PROBLEM STATEMENT |
Give again, unaltered, the lines of the listing below that run from the line having "includes s' pat" through the line having "patterns). *)".

AVAILABLE RECORDS |
(** X17.  A boulder or diamond that lies on something that is neither a
    boulder nor a diamond (a wall, dirt, the exit; or the player, as long
    as the rock's [falling] flag is unset) rests through a physics turn: it
    is in its cell afterwards, on the same support, stores the cell's
    coordinates, and its [falling] flag is unset. *)
Theorem rock_on_solid_ground_rests (w : World) (x y : Z) (r s : ref) :
  phys_inv w →
  getEntity (gameGrid w) x y = Some r →
  is_rock (heap w r) →
  getEntity (gameGrid w) x (y + 1) = Some s →
  ¬ is_rock (heap w s) →
  (type (heap w s) = PLAYER → falling (heap w r) = false) →
  let w' := (GameLogic.updatePhysics w).2 in
  getEntity (gameGrid w') x y = Some r
  ∧ getEntity (gameGrid w') x (y + 1) = Some s
  ∧ stored w' r = (x, y)
  ∧ falling (heap w' r) = false.
Proof.
  intros Hinv Hr Hrock Hs Hnrock Hplayer w'. subst w'.
  unfold GameLogic.updatePhysics. cbn [snd].
  unfold GameLogic.rollingPass, GameLogic.gravityPass.
  set (l0 := GameLogic.mkLoop w false false).
  assert (H0 : rests_on r s x y (GameLogic.world l0)
                 (GameLogic.scanOrder (gameGrid (GameLogic.world l0)))).
  { unfold rests_on. do 6 (split; [done|]). left. apply elem_of_scanOrder.
    apply getEntity_Some_valid, isValidPosition_spec in Hr, Hs.
    cbn [GameLogic.world l0]. lia. }
  apply rests_on_gravityPass in H0.
  set (l1 := foldl GameLogic.gravityStep l0 _) in *.
  apply (rests_on_rollingPass r s x y
           (GameLogic.scanOrder (gameGrid (GameLogic.world l1)))) in H0.
  destruct H0 as ([_ Hplaced] & Hr' & Hrock' & Hs' & _ & _ & Hvisit).
  split; [done|]. split; [done|].
  destruct (Hplaced _ _ _ Hr' Hrock') as [Hx Hy].
  split; [unfold stored; by rewrite Hx, Hy|].
  destruct Hvisit as [Hin|?]; [by apply elem_of_nil in Hin|done].
Qed.

Lemma push_row_inv : phys_inv push_row.
Proof. by apply phys_inv_check. Qed.

Lemma rock_on_solid_ground_witness :
  getEntity (gameGrid (GameLogic.updatePhysics push_row).2) 1 0 = Some 1%nat
  ∧ falling (heap (GameLogic.updatePhysics push_row).2 1%nat) = false.
Proof.
  destruct (rock_on_solid_ground_rests push_row 1 0 1%nat 3%nat)
    as (Hcell & _ & _ & Hflag);
    [apply push_row_inv | done | by left | done | by intros [|] | done |].
  by split.
Defined.

(** ** Levels: what the constructor builds *)

Lemma setPosition_same x y e :
  ent_x e = x → ent_y e = y → setPosition x y e = e.
Proof.
  intros <- <-. unfold setPosition. rewrite !Z.eqb_refl. by destruct e.
Qed.

Lemma heap_insert_same (h : Heap) (r : ref) (e : Entity) : <[r := e]> h r = e.
Proof. apply fn_lookup_insert. Qed.

Lemma heap_insert_other (h : Heap) (r r' : ref) (e : Entity) :
  r' ≠ r → <[r := e]> h r' = h r'.
Proof. intros. by apply fn_lookup_insert_ne. Qed.

(** The objects [createEntityFromChar] builds. *)
Lemma createEntityFromChar_cases quota c x y e :
  Level.createEntityFromChar quota c x y = Some e →
  e = new_Player x y ∨ e = new_Wall x y false ∨ e = new_Dirt x y
  ∨ e = new_Diamond x y 10 ∨ e = new_Boulder x y ∨ e = new_Exit x y quota.
Proof.
  unfold Level.createEntityFromChar. repeat case_match; naive_solver.
Qed.

Lemma createEntityFromChar_stored quota c x y e :
  Level.createEntityFromChar quota c x y = Some e →
  ent_x e = x ∧ ent_y e = y ∧ class_ok e.
Proof.
  intros H. apply createEntityFromChar_cases in H.
  destruct H as [-> | [-> | [-> | [-> | [-> | ->]]]]]; done.
Qed.
(** * LUT-accelerated binary search over 32-bit PODs (src/main.cpp)

    A shallow embedding of [MapValue] and of the class [SearchPod32]
    (construction with [InitLut], and the three search entry points
    [StdBinarySearch], [MyBinarySearch] and [LutBinarySearch]), followed by
    the properties of the specification that were checked against it.

    Conventions of the embedding:
    - a machine integer is a [Z]; every conversion between integer types
      that the C++ performs is written out ([to_uint32], [to_int32],
      [to_size_t], [to_ssize_t]); [size_t] and [ssize_t] are 64 bits wide;
    - a [std::vector] is a [list]; reading or writing outside of it is
      undefined behaviour in C++ and is the fault [OutOfBounds] here;
    - a [float] is its IEEE-754 binary32 bit pattern, compared through
      [SFcompare] of the standard library's [SpecFloat]. *)

From Stdlib Require Import ZArith Lia Bool List.
From Stdlib Require Import Floats.SpecFloat.
From stdpp Require Import base list.

Local Open Scope Z_scope.

(** ** Machine integers *)

Module Int.

Definition wrap (w x : Z) : Z := x mod 2 ^ w.

Definition swrap (w x : Z) : Z := (x + 2 ^ (w - 1)) mod 2 ^ w - 2 ^ (w - 1).

Definition to_uint32 : Z -> Z := wrap 32.
Definition to_int32 : Z -> Z := swrap 32.
Definition to_size_t : Z -> Z := wrap 64.
Definition to_ssize_t : Z -> Z := swrap 64.

Definition is_uint32 (x : Z) : bool := (0 <=? x) && (x <? 2 ^ 32).
Definition is_int32 (x : Z) : bool := (- 2 ^ 31 <=? x) && (x <? 2 ^ 31).

(** [PTRDIFF_MAX], and [std::vector<E>::max_size()] for elements of
    [bytes] bytes. *)
Definition PTRDIFF_MAX : Z := 2 ^ 63 - 1.
Definition max_size (bytes : Z) : Z := PTRDIFF_MAX / bytes.

End Int.
(** * The sketch page: static route enumeration and the per-document pipeline

    A shallow embedding of [src/pages/sketches/[slug].js]: [getStaticPaths]
    lists the content directory [data/sketches] and derives one slug per
    directory entry; [getStaticProps] reads [<slug>.mdx] back, splits its
    front matter, compiles the body and estimates the reading time.

    JavaScript strings are modelled by [string]; the only pattern the code
    searches for, [".mdx"], is ASCII, so the first occurrence in the byte
    string is the first occurrence in the UTF-16 string.  Thrown exceptions
    are modelled by the [Throw] outcome of [result]. *)

From Stdlib Require Import String Ascii List Arith Lia.
From stdpp Require Import base option list gmap strings.

Local Open Scope stdpp_scope.

(** ** Outcomes of calls that may throw *)

(** [err.code] of a Node system error, for the failures of the file system
    states modelled below. *)
Inductive errno := ENOENT | EACCES | EISDIR.

(** What the code can throw: a system error of the [fs] module raised on a
    path (with its [err.path]), a system error raised while reading a file
    that was opened (it has a code and names no path), or an error of one
    of the two libraries. *)
Inductive exn :=
  | FsError (code : errno) (path : string)
  | ReadError (code : errno)
  | ParseError (reason : string)
  | CompileError (tag : string).

Inductive result (A : Type) :=
  | Ok (a : A)
  | Throw (e : exn).
Arguments Ok {A} a.
Arguments Throw {A} e.

#[global] Instance result_ret : MRet result := fun _ a => Ok a.
#[global] Instance result_bind : MBind result := fun _ _ k r =>
  match r with
  | Ok a => k a
  | Throw e => Throw e
  end.

#[global] Instance errno_eq_dec : EqDecision errno.
Proof. solve_decision. Defined.
#[global] Instance exn_eq_dec : EqDecision exn.
Proof. solve_decision. Defined.

(** ** JavaScript string operations used by the page *)

Module JsString.

(** [s.startsWith(pat)] *)
Fixpoint startsWith (s pat : string) {struct pat} : bool :=
  match pat, s with
  | "", _ => true
  | String _ _, "" => false
  | String a pat', String b s' =>
      if decide (a = b) then startsWith s' pat' else false
  end.

(** [s.slice(n)] for [0 <= n] *)
Fixpoint slice (s : string) (n : nat) : string :=
  match n, s with
  | 0, _ => s
  | S _, "" => ""
  | S n', String _ s' => slice s' n'
  end.

(** [s.includes(pat)] *)
Fixpoint includes (s pat : string) : bool :=
  startsWith s pat ||
  match s with
  | "" => false
  | String _ s' => includes s' pat
  end.

(** [s.endsWith(pat)]: some suffix of [s] is [pat]. *)
Fixpoint endsWith (s pat : string) : bool :=
  if decide (s = pat) then true
  else match s with
       | "" => false
       | String _ s' => endsWith s' pat
       end.

(** [s.split(c)] for a one-character separator: the pieces between
    separators, empty ones included. *)
Fixpoint split (s : string) (c : ascii) : list string :=
  match s with
  | "" => [""]
  | String a s' =>
      if decide (a = c) then "" :: split s' c
      else match split s' c with
           | piece :: pieces => String a piece :: pieces
           | [] => [String a ""]
           end
  end.

(** [pieces.join(c)] *)
Fixpoint join (pieces : list string) (c : ascii) : string :=
  match pieces with
  | [] => ""
  | [piece] => piece
  | piece :: pieces' => piece +:+ String c (join pieces' c)
  end.

(** [s.trimStart()], [s.trimEnd()] and [s.trim()] on ASCII white space. *)
Fixpoint trimStart (s : string) : string :=
  match s with
  | "" => ""
  | String a s' => if Ascii.is_space a then trimStart s' else s
  end.
Definition trimEnd (s : string) : string :=
  String.rev (trimStart (String.rev s)).
Definition trim (s : string) : string := trimEnd (trimStart s).

(** [s.replace(pat, rep)] with a string pattern: the first occurrence of
    [pat] is replaced, later ones stay.  The replacement is taken
    literally (the page passes the empty string, which has no [$]
    patterns). *)
Fixpoint replace (s pat rep : string) : string :=
  if startsWith s pat then rep +:+ slice s (String.length pat)
  else match s with
       | "" => ""
       | String c s' => String c (replace s' pat rep)
       end.

End JsString.

(** ** Node's [path.join] (POSIX flavour) *)

Module Path.

Definition sep : ascii := "/"%char.

(** Does the string contain a separator? *)
Fixpoint has_sep (s : string) : bool :=
  match s with
  | "" => false
  | String c s' => if decide (c = sep) then true else has_sep s'
  end.

(** One step of the normalisation, on the reversed list of segments kept
    so far: empty and [.] segments vanish, [..] removes the segment
    before it, and stays when there is none to remove in a relative
    path. *)
Definition push (allowAboveRoot : bool) (kept : list string) (seg : string)
  : list string :=
  if decide (seg = "" ∨ seg = ".") then kept
  else if decide (seg = "..") then
    match kept with
    | top :: below => if decide (top = "..") then seg :: kept else below
    | [] => if allowAboveRoot then [seg] else []
    end
  else seg :: kept.

Definition normalizeSegments (allowAboveRoot : bool) (segs : list string)
  : list string :=
  rev (fold_left (push allowAboveRoot) segs []).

ANSWER |
  | String _ s' => includes s' pat
  end.

(** [s.endsWith(pat)]: some suffix of [s] is [pat]. *)
Fixpoint endsWith (s pat : string) : bool :=
  if decide (s = pat) then true
  else match s with
       | "" => false
       | String _ s' => endsWith s' pat
       end.

(** [s.split(c)] for a one-character separator: the pieces between
    separators, empty ones included. *)
Fixpoint split (s : string) (c : ascii) : list string :=
  match s with
  | "" => [""]
  | String a s' =>
      if decide (a = c) then "" :: split s' c
      else match split s' c with
           | piece :: pieces => String a piece :: pieces
           | [] => [String a ""]
           end
  end.

(** [pieces.join(c)] *)
Fixpoint join (pieces : list string) (c : ascii) : string :=
  match pieces with
  | [] => ""
  | [piece] => piece
  | piece :: pieces' => piece +:+ String c (join pieces' c)
  end.

(** [s.trimStart()], [s.trimEnd()] and [s.trim()] on ASCII white space. *)
Fixpoint trimStart (s : string) : string :=
  match s with
  | "" => ""
  | String a s' => if Ascii.is_space a then trimStart s' else s
  end.
Definition trimEnd (s : string) : string :=
  String.rev (trimStart (String.rev s)).
Definition trim (s : string) : string := trimEnd (trimStart s).

(** [s.replace(pat, rep)] with a string pattern: the first occurrence of
    [pat] is replaced, later ones stay.  The replacement is taken
    literally (the page passes the empty string, which has no [$]
    patterns). *)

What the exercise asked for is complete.